Il coro, di stile gotico primitivo (fine XII – inizio XIII secolo), presenta testate di guerra, varie capitali e un'abside semi-esagonale. I caratteri battesimali romanici (XII secolo), classificati nel 1911, furono menzionati già nel 1446 e nel 1669 in conte reali. Il loro serbatoio quadrangolare, decorato con risciacquo discoide, poggia su un tamburo centrale circondato da colonnette. Il transetto (14 ° secolo) e la navata, ricostruita in mattoni nel 1607 dopo una distruzione nel 1602, illustrano le trasformazioni architettoniche.

La chiesa, classificata come monumento storico nel 1986, è una delle chiese fortificate di Thiérache. La facciata ovest e i pilastri (XIII secolo) furono restaurati alla fine del XIX secolo. Il capitolo, sciolto nel 1790 durante la Rivoluzione, ebbe un vasto patrimonio di terre (seigneurie, mulini, terre) e il patrocinio di 26 parrocchie. Tra i resti, una lapide ricorda Hortense Mancini, Duchessa di Mazarin, sepolto nell'edificio.

Nel 2018, il millennio collegiale è stato celebrato da un festival, segnando la sua importanza storica. Il principe Alberto II di Monaco, discendente dei Grimaldi legati a Rozoy, partecipò. Il reddito del capitolo, stimato a £ 66,820 nel 1782, è stato confiscato come proprietà nazionale. La chiesa ospita anche tombe di canoni e signori, ora scomparse.

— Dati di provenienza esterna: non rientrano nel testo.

(** Cloning reserves the new name atomically and copies everything.  When
    the name is taken nothing happens and the caller is told; otherwise every
    artifact record and browse-tree entry of the source is found under the new
    name with the same value, whatever the completion order of the shards and
    the number of batches, the counts are the numbers of entries, the
    configuration is the source's with the new name and no deletion mark, and
    the source and every other repository are unchanged. *)
Theorem clone_repo_copies schedule1 schedule2 fuel source new_name total cancel progress_tx w b :
  rc_name source ≠ new_name → schedule1 ≡ₚ shard_range → schedule2 ≡ₚ shard_range →
  repo_fits (w_kv w) (rc_name source) fuel → cancel && w_cancelled w = false →
  to_vec_named (rc_clone source new_name (w_now w)) = inr b →
  match w_kv w !! repo_key new_name with
  | Some _ =>
      run (clone_repo schedule1 schedule2 fuel source new_name total cancel progress_tx) w =
        (Some (Ok None), w)
  | None =>
      ∃ w', run (clone_repo schedule1 schedule2 fuel source new_name total cancel progress_tx) w =
        (Some (Ok (Some (mkCloneStats
           (u64_wrap (Z.of_nat (length (concat ((λ shard,
              part (w_kv w) TABLE_ARTIFACTS (artifact_shard_pk (rc_name source) shard)) <$> schedule1)))))
           (u64_wrap (Z.of_nat (length (concat ((λ shard,
              part (w_kv w) TABLE_DIR_ENTRIES (tree_shard_pk (rc_name source) shard)) <$> schedule2)))))))), w') ∧
        fst <$> w_kv w' !! repo_key new_name = Some b ∧
        (∀ path,
          fst <$> w_kv w' !! artifact_key new_name path =
            cloned (w_kv w) (artifact_key (rc_name source) path) (artifact_key new_name path) ∧
          fst <$> w_kv w' !! tree_entry_key new_name path =
            cloned (w_kv w) (tree_entry_key (rc_name source) path) (tree_entry_key new_name path)) ∧
        ∀ k, k ≠ repo_key new_name → ¬ repo_partition new_name k.1 → w_kv w' !! k = w_kv w !! k
  end.
Proof.
  intros Hne Hs1 Hs2 Hfit Hc Hb. unfold clone_repo. rewrite run_bind. cbn [call run handle fst snd].
  cbn [repo_key]. unfold typed_put_if_absent. rewrite Hb. cbn [serde_result try_].
  rewrite run_bind_ok, (run_kv_spec (PutIfAbsent _ _ _ _)). cbn [spec_store fst snd].
  change (TABLE_REPOS, SINGLE_PK, new_name) with (repo_key new_name). unfold spec_put_if_version.
  destruct (w_kv w !! repo_key new_name) as [x|] eqn:Hx.
  { rewrite decide_False by done. cbn. by rewrite set_kv_id. }
  rewrite decide_True by done. cbn [fst snd negb from_option].
  set (m0 := <[repo_key new_name := _]> (w_kv w)).
  rewrite run_bind.
  destruct (run_send_progress progress_tx (tp_set_total_phase total "Copying artifacts") (set_kv m0 w))
    as (w1 & Hr1 & Hkv1 & He1).
  rewrite Hr1, run_bind_ok. cbn [w_kv set_kv] in Hkv1.
  assert (∀ t pk sk, t ≠ TABLE_REPOS → w_kv w1 !! (t, pk, sk) = w_kv w !! (t, pk, sk)) as Hm1.
  { intros t pk sk Ht. rewrite Hkv1. apply lookup_insert_ne. intros Heq. apply Ht. by injection Heq. }
  assert (∀ t pk, t ≠ TABLE_REPOS → part (w_kv w1) t pk = part (w_kv w) t pk) as Hp1.
  { intros t pk Ht. apply part_ext. intros sk. by apply Hm1. }
  assert (cancel && w_cancelled w1 = false) as Hc1.
  { destruct He1 as (_ & _ & _ & _ & ->). exact Hc. }
  destruct (copy_shards_spec fuel TABLE_ARTIFACTS (artifact_shard_pk (rc_name source))
    (artifact_shard_pk new_name) _ cancel (counting_progress progress_tx)
    (λ i j, shard_pk_ne _ _ i j Hne) (shard_pk_inj new_name) schedule1 0 w1) as (w2 & Hr2 & He2 & Hv2 & Ho2).
  { rewrite Hs1. apply NoDup_shard_range. }
  { eapply Forall_impl; [exact (repo_fits_perm _ _ _ _ Hs1 Hfit)|]. intros s [Hlt _]. by rewrite Hp1. }
  { exact Hc1. }
  { by_decide. }
  unfold clone_artifact_shard. unfold copy_shard in Hr2. rewrite Hr2, run_bind.
  assert (cancel && w_cancelled w2 = false) as Hc2.
  { destruct He2 as (_ & _ & _ & _ & ->). exact Hc1. }
  rewrite (run_is_cancelled cancel w2 Hc2). cbv iota. rewrite run_bind.
  destruct (run_send_progress progress_tx (tp_set_phase "Copying directory entries") w2) as (w3 & Hr3 & Hkv3 & He3).
  rewrite Hr3, run_bind_ok.
  destruct (copy_shards_spec fuel TABLE_DIR_ENTRIES (tree_shard_pk (rc_name source))
    (tree_shard_pk new_name) _ cancel counting_plain
    (λ i j, shard_pk_ne _ _ i j Hne) (shard_pk_inj new_name) schedule2 0 w3) as (w4 & Hr4 & He4 & Hv4 & Ho4).
  { rewrite Hs2. apply NoDup_shard_range. }
  { eapply Forall_impl; [exact (repo_fits_perm _ _ _ _ Hs2 Hfit)|]. intros s [_ Hlt].
    rewrite Hkv3. rewrite (part_ext _ (w_kv w1)), Hp1; [done|done|]. intros sk. apply Ho2. by intros ? _ [=]. }
  { destruct He3 as (_ & _ & _ & _ & ->). exact Hc2. }
  { by_decide. }
  unfold clone_tree_shard. unfold copy_shard in Hr4. rewrite Hr4. cbn [run]. exists w4. split_and!.
  - do 5 f_equal.
    + rewrite Z.add_0_l. do 4 f_equal. apply list_fmap_ext. intros ? ? _. by apply Hp1.
    + rewrite Z.add_0_l. do 4 f_equal. apply list_fmap_ext. intros ? ? _. rewrite Hkv3.
      etrans; [|by apply Hp1]. apply part_ext. intros sk. apply Ho2. by intros ? _ [=].
  - rewrite Ho4 by (intros ? _ [=]). rewrite Hkv3, Ho2 by (intros ? _ [=]). rewrite Hkv1. unfold m0.
    by rewrite lookup_insert_eq.
  - intros path. rewrite !artifact_key_shard, !tree_entry_key_shard. split.
    + rewrite Ho4 by (intros ? _ [=]). rewrite Hkv3, Hv2 by (rewrite Hs1; apply shard_of_in_range).
      rewrite copied_value_cloned. unfold cloned. by rewrite !Hm1.
    + rewrite Hv4 by (rewrite Hs2; apply shard_of_in_range).
      rewrite copied_value_cloned. unfold cloned. rewrite Hkv3, !Ho2 by (intros ? _ [=]). by rewrite !Hm1.
  - intros k Hk Hp. rewrite Ho4, Hkv3, Ho2, Hkv1.
    + unfold m0. by rewrite lookup_insert_ne.
    + intros s Hs Heq. apply Hp. exists s. rewrite Hs1 in Hs. auto.
    + intros s Hs Heq. apply Hp. exists s. rewrite Hs2 in Hs. auto.
Qed.

(** Deleting a repository hides it at once.  On an existing repository the
    call marks it, [get_repo] no longer finds it while [get_repo_raw], which
    the drain uses, still does with the mark; a second call reports success
    and changes nothing; on an absent one it reports [false].  The mark is
    written under the version that was read, so a configuration that was
    changed meanwhile is never overwritten. *)
Theorem delete_repo_hides name w :
  match w_kv w !! repo_key name with
  | None => run (delete_repo name) w = (Some (Ok false), w)
  | Some (b, v) =>
      ∀ c, from_slice b = inr c →
      if rc_deleting c then run (delete_repo name) w = (Some (Ok true), w)
      else ∀ b', to_vec (rc_set_deleting true c) = inr b' →
        rc_deleting (wire (rc_set_deleting true c)) = true →
        ∃ w', run (delete_repo name) w = (Some (Ok true), w') ∧
          w_kv w' = <[repo_key name := (b', u64_add v 1)]> (w_kv w) ∧
          run (get_repo name) w' = (Some (Ok None), w') ∧
          run (get_repo_raw name) w' = (Some (Ok (Some (wire (rc_set_deleting true c)))), w') ∧
          run (delete_repo name) w' = (Some (Ok true), w')
  end.
Proof.
  destruct (w_kv w !! repo_key name) as [ [b v]|] eqn:Hm.
  2:{ unfold delete_repo. cbn [repo_key]. unfold typed_get_versioned. run_steps.
      unfold repo_key in Hm. by rewrite Hm. }
  intros c Hc. destruct (rc_deleting c) eqn:Hd.
  { unfold delete_repo. cbn [repo_key]. unfold typed_get_versioned. run_steps.
    unfold repo_key in Hm. rewrite Hm. run_cbn. rewrite Hc. run_cbn. by rewrite Hd. }
  intros b' Hb' Hw. eexists (set_kv (<[repo_key name := (b', u64_add v 1)]> (w_kv w)) w). split_and!.
  - unfold delete_repo. cbn [repo_key]. unfold typed_get_versioned. run_steps.
    unfold repo_key in Hm. rewrite Hm. run_cbn. rewrite Hc. run_cbn. rewrite Hd, Hb'. run_steps.
    unfold spec_put_if_version. rewrite Hm, decide_True by done. done.
  - done.
  - unfold get_repo, get_repo_raw. cbn [repo_key]. unfold typed_get. run_steps.
    unfold repo_key. rewrite lookup_insert_eq. cbn [fmap option_fmap option_map fst]. run_cbn. rewrite (from_to_vec _ _ Hb'). run_cbn. by rewrite Hw.
  - unfold get_repo_raw. cbn [repo_key]. unfold typed_get. run_steps.
    unfold repo_key. rewrite lookup_insert_eq. cbn [fmap option_fmap option_map fst]. run_cbn. by rewrite (from_to_vec _ _ Hb').
  - unfold delete_repo at 1. cbn [repo_key]. unfold typed_get_versioned. run_steps.
    unfold repo_key. rewrite lookup_insert_eq. cbn [fmap option_fmap option_map fst]. run_cbn. rewrite (from_to_vec _ _ Hb'). run_cbn. by rewrite Hw.
Qed.
End properties.

(** ** Staleness *)

Section staleness.
Context `{Blake3} `{Serde RepoConfig} `{Serde ArtifactRecord} `{Serde TreeEntry} `{UuidGen}.
Implicit Types (m : kvmap) (w : world kvmap).

(** [p] is a proxy of the format that has [x] among its members. *)
Definition parent_of (repos : list RepoConfig) (format : ArtifactFormat) (x p : string) : Prop :=
  ∃ c members wm, c ∈ repos ∧ repo_format c = format ∧ rc_kind c = Proxy members wm ∧
    x ∈ members ∧ rc_name c = p.

Lemma elem_of_push_parent members name x p (acc : gmap string (list string)) :
  p ∈ default [] (foldl (λ acc member, <[member := default [] (acc !! member) ++ [name]]> acc) acc members !! x) ↔
  p ∈ default [] (acc !! x) ∨ (x ∈ members ∧ p = name).
Proof.
  revert acc. induction members as [|mem members IH]; intros acc; cbn [foldl].
  { rewrite elem_of_nil. tauto. }
  rewrite IH, elem_of_cons. destruct (decide (mem = x)) as [->|Hne].
  - rewrite lookup_insert_eq. simpl. rewrite elem_of_app, list_elem_of_singleton. tauto.
  - rewrite lookup_insert_ne by done. intuition congruence.
Qed.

L'architettura mescola croce latina, portali di colonne (XIII secolo), e elementi difensivi come una torretta nella corbellazione. Le capitali del santuario, i clover e le alte colonne riflettono l'arte primitiva ogiva. Un altare di marmo e una tettoia in legno dorato (17 ° secolo) completano questo ensemble, testimoniano otto secoli di storia religiosa e politica a Thierache.